* **STORED DATA**

________________

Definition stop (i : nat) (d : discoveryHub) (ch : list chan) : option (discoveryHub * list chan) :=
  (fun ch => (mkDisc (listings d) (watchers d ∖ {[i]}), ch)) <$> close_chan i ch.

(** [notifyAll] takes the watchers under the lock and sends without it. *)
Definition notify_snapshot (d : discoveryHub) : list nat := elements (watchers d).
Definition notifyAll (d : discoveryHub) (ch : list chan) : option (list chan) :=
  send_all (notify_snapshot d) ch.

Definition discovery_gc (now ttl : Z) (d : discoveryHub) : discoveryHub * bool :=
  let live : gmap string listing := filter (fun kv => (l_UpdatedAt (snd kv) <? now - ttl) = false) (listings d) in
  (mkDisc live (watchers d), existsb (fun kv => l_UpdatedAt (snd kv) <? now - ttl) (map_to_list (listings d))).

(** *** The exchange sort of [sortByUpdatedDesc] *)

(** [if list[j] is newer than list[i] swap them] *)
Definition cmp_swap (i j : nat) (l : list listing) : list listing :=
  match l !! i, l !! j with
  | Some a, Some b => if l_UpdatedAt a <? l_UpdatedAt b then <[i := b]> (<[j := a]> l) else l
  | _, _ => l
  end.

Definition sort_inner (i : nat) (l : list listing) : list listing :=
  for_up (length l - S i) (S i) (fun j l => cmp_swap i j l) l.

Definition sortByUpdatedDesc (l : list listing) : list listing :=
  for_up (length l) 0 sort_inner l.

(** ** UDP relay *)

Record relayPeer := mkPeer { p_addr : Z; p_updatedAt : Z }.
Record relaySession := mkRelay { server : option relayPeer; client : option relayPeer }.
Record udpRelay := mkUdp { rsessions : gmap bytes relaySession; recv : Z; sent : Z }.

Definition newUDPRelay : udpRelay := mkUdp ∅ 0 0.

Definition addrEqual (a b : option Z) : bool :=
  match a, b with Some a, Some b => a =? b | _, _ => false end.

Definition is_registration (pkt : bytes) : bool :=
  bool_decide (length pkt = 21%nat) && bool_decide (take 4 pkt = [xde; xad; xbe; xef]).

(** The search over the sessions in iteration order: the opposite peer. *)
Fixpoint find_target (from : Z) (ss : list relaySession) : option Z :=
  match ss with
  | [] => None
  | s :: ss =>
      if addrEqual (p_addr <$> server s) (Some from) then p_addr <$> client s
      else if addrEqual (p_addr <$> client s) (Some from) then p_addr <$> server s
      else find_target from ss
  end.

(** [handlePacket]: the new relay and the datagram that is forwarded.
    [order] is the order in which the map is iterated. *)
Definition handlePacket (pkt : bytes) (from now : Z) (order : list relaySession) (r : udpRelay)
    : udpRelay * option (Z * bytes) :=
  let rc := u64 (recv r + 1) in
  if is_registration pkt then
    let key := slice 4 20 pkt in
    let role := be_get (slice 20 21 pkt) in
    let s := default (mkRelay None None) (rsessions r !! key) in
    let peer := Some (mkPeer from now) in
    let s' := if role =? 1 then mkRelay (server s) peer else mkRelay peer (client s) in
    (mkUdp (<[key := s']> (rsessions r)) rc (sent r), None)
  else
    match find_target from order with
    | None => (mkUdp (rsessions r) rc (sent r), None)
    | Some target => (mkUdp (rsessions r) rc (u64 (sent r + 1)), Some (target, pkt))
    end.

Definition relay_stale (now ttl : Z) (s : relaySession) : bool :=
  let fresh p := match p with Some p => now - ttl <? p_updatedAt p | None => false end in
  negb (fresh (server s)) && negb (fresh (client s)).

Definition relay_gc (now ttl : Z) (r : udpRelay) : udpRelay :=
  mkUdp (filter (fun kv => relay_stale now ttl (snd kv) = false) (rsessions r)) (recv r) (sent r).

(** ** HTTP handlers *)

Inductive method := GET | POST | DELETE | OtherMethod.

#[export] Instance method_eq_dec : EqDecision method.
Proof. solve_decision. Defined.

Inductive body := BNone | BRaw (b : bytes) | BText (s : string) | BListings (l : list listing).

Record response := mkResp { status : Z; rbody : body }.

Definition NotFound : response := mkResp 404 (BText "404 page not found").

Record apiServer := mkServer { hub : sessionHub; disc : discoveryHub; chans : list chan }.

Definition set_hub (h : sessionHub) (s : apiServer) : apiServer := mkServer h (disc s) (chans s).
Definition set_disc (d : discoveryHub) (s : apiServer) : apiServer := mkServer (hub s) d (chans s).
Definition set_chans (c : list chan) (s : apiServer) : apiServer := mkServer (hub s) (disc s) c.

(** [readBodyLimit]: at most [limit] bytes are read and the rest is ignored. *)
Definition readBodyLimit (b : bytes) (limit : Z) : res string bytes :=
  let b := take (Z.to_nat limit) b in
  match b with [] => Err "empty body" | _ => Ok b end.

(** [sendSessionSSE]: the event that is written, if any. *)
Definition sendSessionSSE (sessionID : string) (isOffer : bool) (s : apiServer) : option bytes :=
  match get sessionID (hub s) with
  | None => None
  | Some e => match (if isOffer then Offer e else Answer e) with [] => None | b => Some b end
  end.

________________

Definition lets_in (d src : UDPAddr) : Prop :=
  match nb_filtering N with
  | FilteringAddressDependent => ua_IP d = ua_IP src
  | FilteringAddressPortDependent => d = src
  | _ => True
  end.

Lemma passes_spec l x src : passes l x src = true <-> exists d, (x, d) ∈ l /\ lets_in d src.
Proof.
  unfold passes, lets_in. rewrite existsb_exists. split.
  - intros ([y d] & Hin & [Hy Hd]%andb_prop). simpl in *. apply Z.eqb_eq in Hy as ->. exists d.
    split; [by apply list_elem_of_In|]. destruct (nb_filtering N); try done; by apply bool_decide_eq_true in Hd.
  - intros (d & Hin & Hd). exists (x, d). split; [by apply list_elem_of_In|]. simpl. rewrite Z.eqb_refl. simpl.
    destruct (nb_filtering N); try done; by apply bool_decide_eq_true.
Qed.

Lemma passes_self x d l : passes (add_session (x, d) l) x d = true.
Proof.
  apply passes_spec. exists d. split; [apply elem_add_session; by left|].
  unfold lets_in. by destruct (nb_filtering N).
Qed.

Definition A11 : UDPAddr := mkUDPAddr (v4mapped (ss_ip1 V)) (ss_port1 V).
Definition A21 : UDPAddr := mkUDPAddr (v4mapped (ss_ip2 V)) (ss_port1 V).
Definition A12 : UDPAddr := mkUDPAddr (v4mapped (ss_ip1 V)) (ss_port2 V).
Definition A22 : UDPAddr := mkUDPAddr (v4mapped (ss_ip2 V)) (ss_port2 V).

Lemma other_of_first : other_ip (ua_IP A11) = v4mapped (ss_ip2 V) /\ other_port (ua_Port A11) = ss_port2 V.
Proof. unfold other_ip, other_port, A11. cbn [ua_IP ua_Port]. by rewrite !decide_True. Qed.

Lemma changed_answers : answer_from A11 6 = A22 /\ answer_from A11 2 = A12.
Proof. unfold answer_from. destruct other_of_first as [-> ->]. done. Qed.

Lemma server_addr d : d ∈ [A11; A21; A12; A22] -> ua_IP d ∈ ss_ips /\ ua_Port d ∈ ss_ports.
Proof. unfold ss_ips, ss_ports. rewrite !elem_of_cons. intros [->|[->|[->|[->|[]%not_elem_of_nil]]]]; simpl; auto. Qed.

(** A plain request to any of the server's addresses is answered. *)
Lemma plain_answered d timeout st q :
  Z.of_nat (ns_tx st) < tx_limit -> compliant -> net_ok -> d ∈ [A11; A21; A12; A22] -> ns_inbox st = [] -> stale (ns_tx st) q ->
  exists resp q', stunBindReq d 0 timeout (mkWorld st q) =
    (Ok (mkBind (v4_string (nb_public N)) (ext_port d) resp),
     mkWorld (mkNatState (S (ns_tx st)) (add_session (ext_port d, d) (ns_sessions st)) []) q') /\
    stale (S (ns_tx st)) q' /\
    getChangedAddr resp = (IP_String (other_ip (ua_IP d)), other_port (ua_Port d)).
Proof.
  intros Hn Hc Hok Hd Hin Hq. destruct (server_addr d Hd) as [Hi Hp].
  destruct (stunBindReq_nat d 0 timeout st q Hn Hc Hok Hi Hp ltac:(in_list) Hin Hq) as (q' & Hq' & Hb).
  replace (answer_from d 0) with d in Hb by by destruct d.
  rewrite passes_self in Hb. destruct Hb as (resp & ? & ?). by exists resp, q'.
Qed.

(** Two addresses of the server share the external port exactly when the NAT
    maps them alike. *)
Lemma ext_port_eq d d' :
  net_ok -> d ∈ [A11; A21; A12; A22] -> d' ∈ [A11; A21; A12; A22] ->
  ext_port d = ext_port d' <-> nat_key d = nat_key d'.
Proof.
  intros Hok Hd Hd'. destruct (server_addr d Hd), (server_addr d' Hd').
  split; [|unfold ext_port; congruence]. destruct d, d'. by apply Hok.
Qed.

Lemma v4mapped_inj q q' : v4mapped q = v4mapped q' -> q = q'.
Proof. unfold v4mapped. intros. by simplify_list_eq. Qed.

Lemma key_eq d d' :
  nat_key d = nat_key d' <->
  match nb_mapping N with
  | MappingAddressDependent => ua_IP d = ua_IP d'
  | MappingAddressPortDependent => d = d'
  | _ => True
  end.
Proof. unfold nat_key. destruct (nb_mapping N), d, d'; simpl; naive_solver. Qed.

________________

* **EXERCISE**
Beginning with the line above that contains "net_ok -> d ∈ [A11; A21; A12; A22] -> d'", copy each line exactly up to and including the line that contains "Proof. unfold nat_key.", and go no further.

* **TASK RESPONSE**
  net_ok -> d ∈ [A11; A21; A12; A22] -> d' ∈ [A11; A21; A12; A22] ->
  ext_port d = ext_port d' <-> nat_key d = nat_key d'.
Proof.
  intros Hok Hd Hd'. destruct (server_addr d Hd), (server_addr d' Hd').
  split; [|unfold ext_port; congruence]. destruct d, d'. by apply Hok.
Qed.

Lemma v4mapped_inj q q' : v4mapped q = v4mapped q' -> q = q'.
Proof. unfold v4mapped. intros. by simplify_list_eq. Qed.

Lemma key_eq d d' :
  nat_key d = nat_key d' <->
  match nb_mapping N with
  | MappingAddressDependent => ua_IP d = ua_IP d'
  | MappingAddressPortDependent => d = d'
  | _ => True
  end.
Proof. unfold nat_key. destruct (nb_mapping N), d, d'; simpl; naive_solver. Qed.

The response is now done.